When the string "intros" occurs in a line of the records, show that line.

[Records for this task]

»»

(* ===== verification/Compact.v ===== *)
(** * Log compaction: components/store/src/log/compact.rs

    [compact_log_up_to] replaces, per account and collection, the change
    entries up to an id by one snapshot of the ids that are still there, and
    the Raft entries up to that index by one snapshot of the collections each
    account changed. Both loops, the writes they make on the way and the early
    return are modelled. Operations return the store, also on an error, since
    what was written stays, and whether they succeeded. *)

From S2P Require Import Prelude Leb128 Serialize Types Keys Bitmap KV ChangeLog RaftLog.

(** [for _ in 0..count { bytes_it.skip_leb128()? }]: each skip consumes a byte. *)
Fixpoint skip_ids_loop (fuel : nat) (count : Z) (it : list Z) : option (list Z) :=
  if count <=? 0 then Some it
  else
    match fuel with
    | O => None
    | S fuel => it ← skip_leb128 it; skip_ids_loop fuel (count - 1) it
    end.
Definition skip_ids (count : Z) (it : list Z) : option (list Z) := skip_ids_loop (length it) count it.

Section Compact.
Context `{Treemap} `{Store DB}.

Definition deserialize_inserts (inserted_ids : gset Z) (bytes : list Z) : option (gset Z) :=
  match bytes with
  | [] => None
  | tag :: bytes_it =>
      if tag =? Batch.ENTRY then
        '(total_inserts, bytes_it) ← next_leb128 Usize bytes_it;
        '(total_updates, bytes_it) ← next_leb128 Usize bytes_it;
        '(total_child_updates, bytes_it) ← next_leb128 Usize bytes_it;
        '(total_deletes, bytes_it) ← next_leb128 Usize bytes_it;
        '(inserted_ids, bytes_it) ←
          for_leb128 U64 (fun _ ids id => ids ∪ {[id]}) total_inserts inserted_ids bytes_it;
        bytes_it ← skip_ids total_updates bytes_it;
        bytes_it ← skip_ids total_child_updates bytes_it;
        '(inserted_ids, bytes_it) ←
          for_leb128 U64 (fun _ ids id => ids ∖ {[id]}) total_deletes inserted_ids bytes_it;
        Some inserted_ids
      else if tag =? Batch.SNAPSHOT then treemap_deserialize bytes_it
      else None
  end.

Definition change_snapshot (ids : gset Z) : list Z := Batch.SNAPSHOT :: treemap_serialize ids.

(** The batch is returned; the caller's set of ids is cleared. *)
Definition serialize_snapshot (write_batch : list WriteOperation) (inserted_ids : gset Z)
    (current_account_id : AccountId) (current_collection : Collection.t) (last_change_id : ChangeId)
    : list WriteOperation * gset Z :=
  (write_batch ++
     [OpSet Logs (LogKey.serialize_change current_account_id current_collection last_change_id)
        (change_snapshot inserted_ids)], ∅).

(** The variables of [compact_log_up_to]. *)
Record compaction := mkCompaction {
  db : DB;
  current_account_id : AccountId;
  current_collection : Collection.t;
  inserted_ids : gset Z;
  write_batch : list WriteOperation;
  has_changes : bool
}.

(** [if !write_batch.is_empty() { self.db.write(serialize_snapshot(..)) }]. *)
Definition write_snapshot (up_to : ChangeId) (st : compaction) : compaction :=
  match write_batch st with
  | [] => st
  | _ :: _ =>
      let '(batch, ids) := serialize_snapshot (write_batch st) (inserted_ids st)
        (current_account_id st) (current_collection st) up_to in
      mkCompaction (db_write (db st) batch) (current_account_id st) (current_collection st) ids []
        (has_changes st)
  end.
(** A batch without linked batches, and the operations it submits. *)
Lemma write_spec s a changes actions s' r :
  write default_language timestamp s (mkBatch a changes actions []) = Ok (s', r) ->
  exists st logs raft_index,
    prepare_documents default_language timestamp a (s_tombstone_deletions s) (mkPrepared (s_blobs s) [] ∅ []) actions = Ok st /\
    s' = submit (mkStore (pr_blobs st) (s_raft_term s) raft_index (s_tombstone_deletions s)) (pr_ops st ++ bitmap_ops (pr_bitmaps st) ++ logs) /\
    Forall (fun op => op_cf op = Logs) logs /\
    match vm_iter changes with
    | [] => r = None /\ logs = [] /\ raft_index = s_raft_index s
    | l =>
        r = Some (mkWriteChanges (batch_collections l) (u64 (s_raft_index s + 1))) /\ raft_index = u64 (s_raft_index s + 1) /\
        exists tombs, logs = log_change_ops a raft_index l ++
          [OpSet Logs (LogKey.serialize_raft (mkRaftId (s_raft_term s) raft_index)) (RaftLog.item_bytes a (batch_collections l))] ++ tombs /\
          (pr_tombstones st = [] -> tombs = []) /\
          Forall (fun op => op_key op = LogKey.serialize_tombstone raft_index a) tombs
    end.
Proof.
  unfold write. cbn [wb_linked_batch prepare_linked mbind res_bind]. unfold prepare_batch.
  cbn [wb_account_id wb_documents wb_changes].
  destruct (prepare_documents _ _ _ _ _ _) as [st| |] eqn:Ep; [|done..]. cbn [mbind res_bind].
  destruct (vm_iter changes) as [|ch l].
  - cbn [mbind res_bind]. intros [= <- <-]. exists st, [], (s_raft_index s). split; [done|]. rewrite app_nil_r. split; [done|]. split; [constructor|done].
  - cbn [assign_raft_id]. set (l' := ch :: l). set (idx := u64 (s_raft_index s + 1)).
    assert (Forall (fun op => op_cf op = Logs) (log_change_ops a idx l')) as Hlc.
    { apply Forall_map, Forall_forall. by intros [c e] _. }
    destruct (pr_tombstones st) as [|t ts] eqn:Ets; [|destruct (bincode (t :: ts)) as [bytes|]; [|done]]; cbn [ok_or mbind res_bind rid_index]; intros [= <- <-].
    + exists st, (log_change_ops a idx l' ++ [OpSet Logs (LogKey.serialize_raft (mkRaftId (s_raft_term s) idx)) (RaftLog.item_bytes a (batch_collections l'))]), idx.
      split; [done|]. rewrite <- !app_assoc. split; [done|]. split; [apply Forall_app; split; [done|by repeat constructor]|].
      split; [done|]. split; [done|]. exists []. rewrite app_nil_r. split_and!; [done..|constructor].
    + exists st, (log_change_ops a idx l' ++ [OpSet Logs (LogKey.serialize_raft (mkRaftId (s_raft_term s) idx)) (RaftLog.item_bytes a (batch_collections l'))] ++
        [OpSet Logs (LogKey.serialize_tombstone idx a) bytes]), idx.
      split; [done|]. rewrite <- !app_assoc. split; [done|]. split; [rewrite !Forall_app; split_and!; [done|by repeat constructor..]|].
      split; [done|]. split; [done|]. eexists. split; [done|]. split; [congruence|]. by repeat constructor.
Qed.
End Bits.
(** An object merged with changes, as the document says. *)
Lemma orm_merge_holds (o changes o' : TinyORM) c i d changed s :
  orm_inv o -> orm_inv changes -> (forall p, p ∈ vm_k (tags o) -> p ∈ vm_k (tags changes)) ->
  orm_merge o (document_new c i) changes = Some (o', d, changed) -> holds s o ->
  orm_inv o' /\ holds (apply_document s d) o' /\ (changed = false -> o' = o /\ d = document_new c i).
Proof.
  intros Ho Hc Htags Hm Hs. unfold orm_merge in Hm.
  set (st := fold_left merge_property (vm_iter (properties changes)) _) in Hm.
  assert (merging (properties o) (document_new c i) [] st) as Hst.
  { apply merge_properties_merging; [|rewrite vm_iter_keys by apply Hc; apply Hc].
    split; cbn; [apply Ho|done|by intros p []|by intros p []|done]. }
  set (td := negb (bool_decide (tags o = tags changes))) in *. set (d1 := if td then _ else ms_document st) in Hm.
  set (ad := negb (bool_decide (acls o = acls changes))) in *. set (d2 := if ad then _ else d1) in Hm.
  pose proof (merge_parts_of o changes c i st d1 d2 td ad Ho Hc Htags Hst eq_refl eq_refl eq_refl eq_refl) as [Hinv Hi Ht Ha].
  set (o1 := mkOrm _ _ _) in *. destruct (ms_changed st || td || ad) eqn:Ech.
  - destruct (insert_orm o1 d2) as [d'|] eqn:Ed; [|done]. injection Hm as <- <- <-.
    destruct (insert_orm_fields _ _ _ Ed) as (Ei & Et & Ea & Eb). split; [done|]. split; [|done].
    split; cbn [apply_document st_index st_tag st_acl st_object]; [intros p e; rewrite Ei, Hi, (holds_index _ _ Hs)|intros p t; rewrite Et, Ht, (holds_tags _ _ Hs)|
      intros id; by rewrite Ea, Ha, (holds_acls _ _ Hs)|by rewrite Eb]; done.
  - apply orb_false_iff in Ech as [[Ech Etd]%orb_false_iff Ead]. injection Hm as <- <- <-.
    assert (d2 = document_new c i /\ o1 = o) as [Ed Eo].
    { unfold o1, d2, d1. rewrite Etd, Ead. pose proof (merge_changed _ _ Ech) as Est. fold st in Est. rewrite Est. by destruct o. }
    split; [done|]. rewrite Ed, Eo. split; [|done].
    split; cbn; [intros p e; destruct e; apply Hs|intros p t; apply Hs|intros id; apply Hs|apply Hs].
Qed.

««

[Answer section]
  - cbn [mbind res_bind]. intros [= <- <-]. exists st, [], (s_raft_index s). split; [done|]. rewrite app_nil_r. split; [done|]. split; [constructor|done].
    { apply Forall_map, Forall_forall. by intros [c e] _. }
    destruct (pr_tombstones st) as [|t ts] eqn:Ets; [|destruct (bincode (t :: ts)) as [bytes|]; [|done]]; cbn [ok_or mbind res_bind rid_index]; intros [= <- <-].
  intros Ho Hc Htags Hm Hs. unfold orm_merge in Hm.
    split; cbn; [apply Ho|done|by intros p []|by intros p []|done]. }
    split; cbn [apply_document st_index st_tag st_acl st_object]; [intros p e; rewrite Ei, Hi, (holds_index _ _ Hs)|intros p t; rewrite Et, Ht, (holds_tags _ _ Hs)|
      intros id; by rewrite Ea, Ha, (holds_acls _ _ Hs)|by rewrite Eb]; done.
    split; cbn; [intros p e; destruct e; apply Hs|intros p t; apply Hs|intros id; apply Hs|apply Hs].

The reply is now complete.